I don't recall signing a contract. More like the social imposition? I would only agree to a contract that gives me what I deserve.

Obviously it's impractical to get voluntary agreement from everyone. The idea is set up a system with a kind of rough proportionality of advantage (ex ante) and then impose it on everyone willy-nilly. But even so, the system should be fair, sustainable, and pro-social. Based on these criteria, I would say there is a lot of room for improvement in the current system.

Obviously it's impractical to get voluntary agreement from everyone.

Yes, well, too bad, because it's not a valid contract without this element.

But even so, the system should be fair, sustainable, and pro-social.

With respect to whom? It is none of these to Nick 30 ans, but it may feel that way to Pierre 68 ans.

Yes, well, too bad, because it's not a valid contract without this element.

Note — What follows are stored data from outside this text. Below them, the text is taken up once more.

(** * Outreach orchestrator: quality evaluator, refinement loop, stage
      sequencer and batch runner

    A shallow embedding of [orchestrator.py] and of the two capabilities of
    [kimi_agent.py] that it drives.  Python [float]s are IEEE-754 binary64
    numbers and are modelled by Rocq's primitive floats, which compute with
    the same rounding; a [str] value is modelled by the [string] of its UTF-8
    encoding; dictionaries whose keys are fixed by the code
    are records of optional fields, the [lead_data] dictionary is a [gmap].
    Collaborators (scrapers, the completion endpoint, the database session,
    the clock) are oracles that answer from the history of calls made so far,
    so every statement holds for every behaviour of the collaborators.  The
    case mapping of the interpreter, [str.lower], is a parameter as well. *)

From Stdlib Require Import ZArith Floats Ascii String DecimalString.
From stdpp Require Import gmap strings list.

Set Warnings "-inexact-float".

Local Open Scope string_scope.
Local Open Scope list_scope.

(** ** Python string operations used by the source *)

Module PyStr.

(** [str.lower] restricted to the ASCII letters: what the method does to a
    text in which A-Z are the only cased characters. *)
Definition lower_ascii (c : ascii) : ascii :=
  let n := nat_of_ascii c in
  if (65 <=? n)%nat && (n <=? 90)%nat then ascii_of_nat (n + 32) else c.

Fixpoint lower (s : string) : string :=
  match s with
  | EmptyString => EmptyString
  | String c t => String (lower_ascii c) (lower t)
  end.

Fixpoint prefix (p s : string) : bool :=
  match p, s with
  | EmptyString, _ => true
  | String a p', String b s' => if Ascii.eqb a b then prefix p' s' else false
  | String _ _, EmptyString => false
  end.

(** [needle in hay]. *)
Fixpoint contains (needle hay : string) : bool :=
  prefix needle hay ||
  match hay with
  | EmptyString => false
  | String _ t => contains needle t
  end.

Definition of_bytes (codes : list nat) : string :=
  string_of_list_ascii (map ascii_of_nat codes).

Definition reverse (s : string) : string :=
  string_of_list_ascii (rev (list_ascii_of_string s)).

(** The characters [str.split()] and [str.strip()] treat as blanks, which
    are those [str.isspace] accepts, each in UTF-8: U+0009 to U+000D,
    U+001C to U+001F, the space, U+0085, U+00A0, U+1680, U+2000 to U+200A,
    U+2028, U+2029, U+202F, U+205F and U+3000. *)
Definition blanks : list string :=
  map of_bytes
    [[9]; [10]; [11]; [12]; [13]; [28]; [29]; [30]; [31]; [32];
     [194; 133]; [194; 160]; [225; 154; 128];
     [226; 128; 128]; [226; 128; 129]; [226; 128; 130]; [226; 128; 131];
     [226; 128; 132]; [226; 128; 133]; [226; 128; 134]; [226; 128; 135];
     [226; 128; 136]; [226; 128; 137]; [226; 128; 138];
     [226; 128; 168]; [226; 128; 169]; [226; 128; 175];
     [226; 129; 159]; [227; 128; 128]].

(** The number of bytes of the blank among [marks] that [s] starts with,
    0 when it starts with none. *)
Definition blank_length (marks : list string) (s : string) : nat :=
  match List.find (fun b => prefix b s) marks with
  | Some b => String.length b
  | None => 0
  end.

(** [len(s.split())]: the number of maximal runs of characters that are
    not blanks.  [skip] counts the bytes of a blank still to be passed and
    [inword] tells whether the previous character belonged to a word. *)
Fixpoint count_words (skip : nat) (inword : bool) (s : string) : nat :=
  match s with
  | EmptyString => 0
  | String c t =>
      match skip with
      | S k => count_words k inword t
      | O =>
          match blank_length blanks s with
          | S k => count_words k false t
          | O => if inword then count_words 0 true t
                 else S (count_words 0 true t)
          end
      end
  end.

Definition word_count (s : string) : nat := count_words 0 false s.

In the strict, legal sense, I would agree. But when people say "social contract" that's not what is meant.

With respect to whom?

For every category of person.

It is none of these to Nick 30 ans

If that's correct, then that's a big problem. If the social contract is abusing (ex ante) a category of persons, then it's arguably illegitimate.

That's the social contract.

The social contract is whatever society's representative (the state) says it is, and nothing more or less.

The freedom is not something given, but taken away.

I am aware of the concept of a social contract. But the contract here is drafted almost solely by those benefitting at this point - that's not a contract, that's coercive extraction of resources from those with power from those with none, with most people being unaware where the money is flowing and who is paying for whom.

The social contract being boomer UBI is also something somewhat unprecedented in a democracy. Maybe not in history.

Exactly. Plus the current boundaries of the amount of Boomer UBI, the age it's received and what it can be spent on (Endless arm-wrestling with the grim reaper to claw a month at a time is just not useful for anybody) can all be shifted without killing 'the social contract'. Most people are effectively not covering their own costs, retirement is a privilege.

You can also, much more easily, just end the cap on social security contributions. Sure, the high income won't like it, but an almost literal 'raise taxes on the rich and only the rich' policy would be popular enough that they realize it's not going away.

"Just" raise the top tax bracket to 50%.

Much easier than getting your government hands on the boomers' medicare.